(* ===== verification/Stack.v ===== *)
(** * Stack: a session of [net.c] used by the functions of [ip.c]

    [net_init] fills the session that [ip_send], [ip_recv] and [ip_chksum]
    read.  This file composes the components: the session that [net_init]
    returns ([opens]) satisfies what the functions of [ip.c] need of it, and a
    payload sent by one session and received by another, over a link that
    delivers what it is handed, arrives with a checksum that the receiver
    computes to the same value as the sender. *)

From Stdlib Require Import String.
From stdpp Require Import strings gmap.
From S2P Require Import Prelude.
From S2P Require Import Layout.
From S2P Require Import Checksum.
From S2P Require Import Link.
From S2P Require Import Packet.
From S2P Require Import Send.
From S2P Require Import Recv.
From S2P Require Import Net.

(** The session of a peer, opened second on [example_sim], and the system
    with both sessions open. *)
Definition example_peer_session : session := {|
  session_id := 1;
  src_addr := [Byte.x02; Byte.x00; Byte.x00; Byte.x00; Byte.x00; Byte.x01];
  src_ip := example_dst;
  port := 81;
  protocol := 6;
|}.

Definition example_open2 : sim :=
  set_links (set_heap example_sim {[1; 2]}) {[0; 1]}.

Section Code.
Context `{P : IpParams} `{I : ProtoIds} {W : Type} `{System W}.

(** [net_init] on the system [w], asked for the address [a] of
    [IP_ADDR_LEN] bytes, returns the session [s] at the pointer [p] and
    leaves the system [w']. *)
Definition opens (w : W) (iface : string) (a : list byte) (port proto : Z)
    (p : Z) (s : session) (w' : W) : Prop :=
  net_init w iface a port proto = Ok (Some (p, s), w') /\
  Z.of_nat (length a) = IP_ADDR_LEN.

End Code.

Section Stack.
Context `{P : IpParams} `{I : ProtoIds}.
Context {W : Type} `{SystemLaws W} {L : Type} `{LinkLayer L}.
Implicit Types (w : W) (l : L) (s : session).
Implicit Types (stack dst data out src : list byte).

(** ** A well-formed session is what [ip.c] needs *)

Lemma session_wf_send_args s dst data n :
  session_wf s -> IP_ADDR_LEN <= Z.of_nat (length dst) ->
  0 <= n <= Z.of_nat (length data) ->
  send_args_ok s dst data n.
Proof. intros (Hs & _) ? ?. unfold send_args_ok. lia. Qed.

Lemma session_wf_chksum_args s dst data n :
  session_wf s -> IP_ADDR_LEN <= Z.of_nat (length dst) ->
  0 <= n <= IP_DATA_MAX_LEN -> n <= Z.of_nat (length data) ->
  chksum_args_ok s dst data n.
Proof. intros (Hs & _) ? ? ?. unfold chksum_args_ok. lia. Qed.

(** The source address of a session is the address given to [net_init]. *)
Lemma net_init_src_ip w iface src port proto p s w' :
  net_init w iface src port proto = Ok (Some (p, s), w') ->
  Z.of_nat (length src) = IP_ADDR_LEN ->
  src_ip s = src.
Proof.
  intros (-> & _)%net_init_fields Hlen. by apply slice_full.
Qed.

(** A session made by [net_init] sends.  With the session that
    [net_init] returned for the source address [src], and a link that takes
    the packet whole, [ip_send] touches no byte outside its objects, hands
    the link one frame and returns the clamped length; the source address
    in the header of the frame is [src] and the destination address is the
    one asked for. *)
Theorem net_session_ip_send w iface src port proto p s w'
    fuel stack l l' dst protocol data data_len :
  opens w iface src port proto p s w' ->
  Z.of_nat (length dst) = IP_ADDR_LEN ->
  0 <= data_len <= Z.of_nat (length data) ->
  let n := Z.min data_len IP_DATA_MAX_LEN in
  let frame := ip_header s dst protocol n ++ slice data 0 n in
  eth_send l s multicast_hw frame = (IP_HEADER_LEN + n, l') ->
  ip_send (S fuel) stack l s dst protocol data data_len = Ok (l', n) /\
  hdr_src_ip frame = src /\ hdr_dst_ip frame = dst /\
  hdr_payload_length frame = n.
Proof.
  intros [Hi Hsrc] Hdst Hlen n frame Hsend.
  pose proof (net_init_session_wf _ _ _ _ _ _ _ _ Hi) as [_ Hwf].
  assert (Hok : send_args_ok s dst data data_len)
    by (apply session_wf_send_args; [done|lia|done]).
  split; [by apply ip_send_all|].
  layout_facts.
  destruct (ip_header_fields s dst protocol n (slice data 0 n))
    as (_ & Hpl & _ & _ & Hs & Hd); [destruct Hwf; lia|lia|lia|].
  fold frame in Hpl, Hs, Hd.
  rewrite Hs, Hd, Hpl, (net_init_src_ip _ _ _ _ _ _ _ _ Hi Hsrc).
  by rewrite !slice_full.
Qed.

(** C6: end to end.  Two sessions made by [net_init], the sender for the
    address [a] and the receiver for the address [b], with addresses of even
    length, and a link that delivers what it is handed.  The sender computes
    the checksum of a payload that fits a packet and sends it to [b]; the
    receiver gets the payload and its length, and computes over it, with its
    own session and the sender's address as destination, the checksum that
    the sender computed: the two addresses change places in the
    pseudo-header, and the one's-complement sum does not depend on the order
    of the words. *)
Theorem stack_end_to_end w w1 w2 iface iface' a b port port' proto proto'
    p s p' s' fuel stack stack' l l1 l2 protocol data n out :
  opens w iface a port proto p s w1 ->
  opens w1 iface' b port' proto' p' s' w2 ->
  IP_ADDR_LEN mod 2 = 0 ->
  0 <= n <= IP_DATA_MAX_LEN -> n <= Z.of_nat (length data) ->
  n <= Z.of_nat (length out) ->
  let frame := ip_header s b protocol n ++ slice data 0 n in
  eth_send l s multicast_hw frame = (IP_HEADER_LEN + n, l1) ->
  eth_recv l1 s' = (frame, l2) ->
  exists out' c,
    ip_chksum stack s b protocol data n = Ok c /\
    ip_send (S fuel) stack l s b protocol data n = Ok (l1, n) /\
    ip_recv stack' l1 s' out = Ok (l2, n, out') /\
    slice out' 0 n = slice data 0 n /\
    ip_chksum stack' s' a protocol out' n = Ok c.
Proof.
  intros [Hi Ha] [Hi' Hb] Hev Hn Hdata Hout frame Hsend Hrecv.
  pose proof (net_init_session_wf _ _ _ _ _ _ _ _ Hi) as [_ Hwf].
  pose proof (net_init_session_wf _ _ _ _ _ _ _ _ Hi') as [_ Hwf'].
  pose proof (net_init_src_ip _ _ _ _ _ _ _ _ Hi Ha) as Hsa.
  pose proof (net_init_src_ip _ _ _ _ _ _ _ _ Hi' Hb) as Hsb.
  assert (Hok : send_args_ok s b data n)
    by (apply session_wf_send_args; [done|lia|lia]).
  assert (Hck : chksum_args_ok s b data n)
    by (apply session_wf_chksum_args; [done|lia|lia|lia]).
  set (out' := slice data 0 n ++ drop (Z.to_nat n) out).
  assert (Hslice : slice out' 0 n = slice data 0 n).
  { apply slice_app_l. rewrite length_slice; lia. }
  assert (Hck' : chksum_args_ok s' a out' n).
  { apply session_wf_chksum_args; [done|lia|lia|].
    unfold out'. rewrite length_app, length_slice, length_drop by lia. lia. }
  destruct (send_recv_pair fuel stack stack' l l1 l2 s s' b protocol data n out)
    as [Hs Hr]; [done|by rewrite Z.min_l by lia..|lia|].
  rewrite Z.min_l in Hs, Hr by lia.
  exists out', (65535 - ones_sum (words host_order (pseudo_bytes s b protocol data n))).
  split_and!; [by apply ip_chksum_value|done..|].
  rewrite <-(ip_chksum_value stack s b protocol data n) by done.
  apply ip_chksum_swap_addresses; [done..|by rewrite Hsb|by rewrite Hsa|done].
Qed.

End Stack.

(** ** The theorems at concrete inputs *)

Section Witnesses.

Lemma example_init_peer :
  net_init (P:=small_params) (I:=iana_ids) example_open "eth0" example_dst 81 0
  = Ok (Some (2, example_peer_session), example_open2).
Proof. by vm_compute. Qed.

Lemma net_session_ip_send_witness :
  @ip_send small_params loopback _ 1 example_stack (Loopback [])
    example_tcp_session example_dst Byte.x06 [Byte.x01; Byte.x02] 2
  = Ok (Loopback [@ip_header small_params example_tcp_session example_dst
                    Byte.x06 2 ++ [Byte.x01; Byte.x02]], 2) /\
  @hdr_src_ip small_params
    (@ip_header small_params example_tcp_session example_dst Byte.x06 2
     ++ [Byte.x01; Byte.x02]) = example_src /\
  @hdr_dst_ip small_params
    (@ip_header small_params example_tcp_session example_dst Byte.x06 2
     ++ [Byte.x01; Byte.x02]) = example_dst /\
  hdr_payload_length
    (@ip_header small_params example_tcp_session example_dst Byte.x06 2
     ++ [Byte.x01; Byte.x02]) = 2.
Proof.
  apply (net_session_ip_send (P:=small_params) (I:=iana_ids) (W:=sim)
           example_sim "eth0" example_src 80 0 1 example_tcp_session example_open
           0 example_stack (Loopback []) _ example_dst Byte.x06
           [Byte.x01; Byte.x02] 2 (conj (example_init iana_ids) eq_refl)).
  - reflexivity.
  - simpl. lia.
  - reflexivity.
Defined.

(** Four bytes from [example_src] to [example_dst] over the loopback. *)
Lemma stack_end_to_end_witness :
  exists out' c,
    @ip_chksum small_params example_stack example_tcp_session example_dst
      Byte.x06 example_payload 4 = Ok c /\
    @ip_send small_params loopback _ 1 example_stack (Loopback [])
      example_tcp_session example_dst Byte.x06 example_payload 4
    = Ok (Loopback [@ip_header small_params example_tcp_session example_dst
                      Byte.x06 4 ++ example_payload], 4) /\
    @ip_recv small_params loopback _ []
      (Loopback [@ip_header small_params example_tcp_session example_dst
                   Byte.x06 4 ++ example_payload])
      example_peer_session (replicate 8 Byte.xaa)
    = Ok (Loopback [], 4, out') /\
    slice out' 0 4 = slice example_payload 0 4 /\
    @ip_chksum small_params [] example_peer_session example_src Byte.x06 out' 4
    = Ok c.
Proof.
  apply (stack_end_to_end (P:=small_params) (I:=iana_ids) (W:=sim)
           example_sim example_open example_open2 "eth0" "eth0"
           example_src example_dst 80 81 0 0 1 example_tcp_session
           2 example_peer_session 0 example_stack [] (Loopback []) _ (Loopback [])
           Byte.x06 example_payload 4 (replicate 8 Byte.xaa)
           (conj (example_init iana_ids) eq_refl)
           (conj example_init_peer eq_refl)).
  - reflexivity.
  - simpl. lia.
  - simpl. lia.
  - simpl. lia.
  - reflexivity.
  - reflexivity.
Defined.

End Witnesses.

* * *

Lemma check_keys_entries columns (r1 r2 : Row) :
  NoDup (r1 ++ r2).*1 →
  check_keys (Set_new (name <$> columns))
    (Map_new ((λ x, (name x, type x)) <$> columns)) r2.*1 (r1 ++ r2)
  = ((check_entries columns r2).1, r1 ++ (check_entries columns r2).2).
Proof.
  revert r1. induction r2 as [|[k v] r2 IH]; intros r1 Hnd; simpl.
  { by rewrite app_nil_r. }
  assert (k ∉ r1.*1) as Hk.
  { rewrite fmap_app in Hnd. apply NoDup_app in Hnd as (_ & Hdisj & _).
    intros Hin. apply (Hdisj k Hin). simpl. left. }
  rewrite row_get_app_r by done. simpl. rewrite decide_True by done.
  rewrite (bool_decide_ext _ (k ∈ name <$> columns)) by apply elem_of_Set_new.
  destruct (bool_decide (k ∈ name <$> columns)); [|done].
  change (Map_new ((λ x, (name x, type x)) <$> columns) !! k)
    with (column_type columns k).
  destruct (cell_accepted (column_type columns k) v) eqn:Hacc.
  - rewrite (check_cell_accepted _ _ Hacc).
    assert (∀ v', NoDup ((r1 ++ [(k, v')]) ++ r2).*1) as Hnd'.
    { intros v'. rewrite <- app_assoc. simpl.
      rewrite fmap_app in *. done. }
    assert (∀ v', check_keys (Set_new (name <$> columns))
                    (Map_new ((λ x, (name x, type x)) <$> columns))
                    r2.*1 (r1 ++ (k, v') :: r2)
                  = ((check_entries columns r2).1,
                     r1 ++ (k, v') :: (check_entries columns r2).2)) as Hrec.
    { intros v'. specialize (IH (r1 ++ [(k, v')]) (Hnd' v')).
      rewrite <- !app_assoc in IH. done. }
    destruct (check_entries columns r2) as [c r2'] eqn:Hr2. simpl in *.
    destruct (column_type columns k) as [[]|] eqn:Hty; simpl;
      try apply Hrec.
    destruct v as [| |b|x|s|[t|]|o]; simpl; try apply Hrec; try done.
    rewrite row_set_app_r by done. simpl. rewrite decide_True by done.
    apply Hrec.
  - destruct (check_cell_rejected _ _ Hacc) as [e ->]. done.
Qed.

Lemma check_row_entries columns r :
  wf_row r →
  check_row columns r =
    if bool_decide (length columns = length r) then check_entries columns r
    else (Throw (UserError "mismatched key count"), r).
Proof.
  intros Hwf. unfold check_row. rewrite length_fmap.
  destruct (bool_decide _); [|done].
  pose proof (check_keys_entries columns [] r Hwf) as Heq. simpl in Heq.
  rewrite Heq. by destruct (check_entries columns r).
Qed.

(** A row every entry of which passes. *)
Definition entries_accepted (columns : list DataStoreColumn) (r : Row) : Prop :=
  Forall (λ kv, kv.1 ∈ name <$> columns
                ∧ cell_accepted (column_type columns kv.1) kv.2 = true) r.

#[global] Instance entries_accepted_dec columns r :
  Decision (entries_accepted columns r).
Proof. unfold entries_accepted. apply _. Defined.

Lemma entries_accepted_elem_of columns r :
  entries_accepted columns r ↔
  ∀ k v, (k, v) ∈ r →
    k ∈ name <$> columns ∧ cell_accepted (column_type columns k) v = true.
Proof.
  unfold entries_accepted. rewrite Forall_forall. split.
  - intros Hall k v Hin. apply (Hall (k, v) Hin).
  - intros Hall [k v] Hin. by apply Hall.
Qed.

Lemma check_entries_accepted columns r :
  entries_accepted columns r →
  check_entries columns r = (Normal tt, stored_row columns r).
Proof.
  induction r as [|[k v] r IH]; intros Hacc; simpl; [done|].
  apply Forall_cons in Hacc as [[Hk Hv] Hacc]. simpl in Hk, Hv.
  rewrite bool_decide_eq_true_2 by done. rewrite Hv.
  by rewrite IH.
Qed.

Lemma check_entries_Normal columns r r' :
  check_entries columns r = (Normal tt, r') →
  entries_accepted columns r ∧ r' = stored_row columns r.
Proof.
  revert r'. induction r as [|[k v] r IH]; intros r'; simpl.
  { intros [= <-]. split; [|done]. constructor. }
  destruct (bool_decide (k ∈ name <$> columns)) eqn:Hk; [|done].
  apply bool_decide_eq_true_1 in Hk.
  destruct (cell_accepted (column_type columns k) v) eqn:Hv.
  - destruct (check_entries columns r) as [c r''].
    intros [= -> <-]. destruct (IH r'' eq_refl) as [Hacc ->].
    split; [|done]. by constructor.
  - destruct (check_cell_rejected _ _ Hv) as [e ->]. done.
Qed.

Problem requirements: Scan the material for lines with the word "words". Reply with how many there are, number only.

Final answer: 2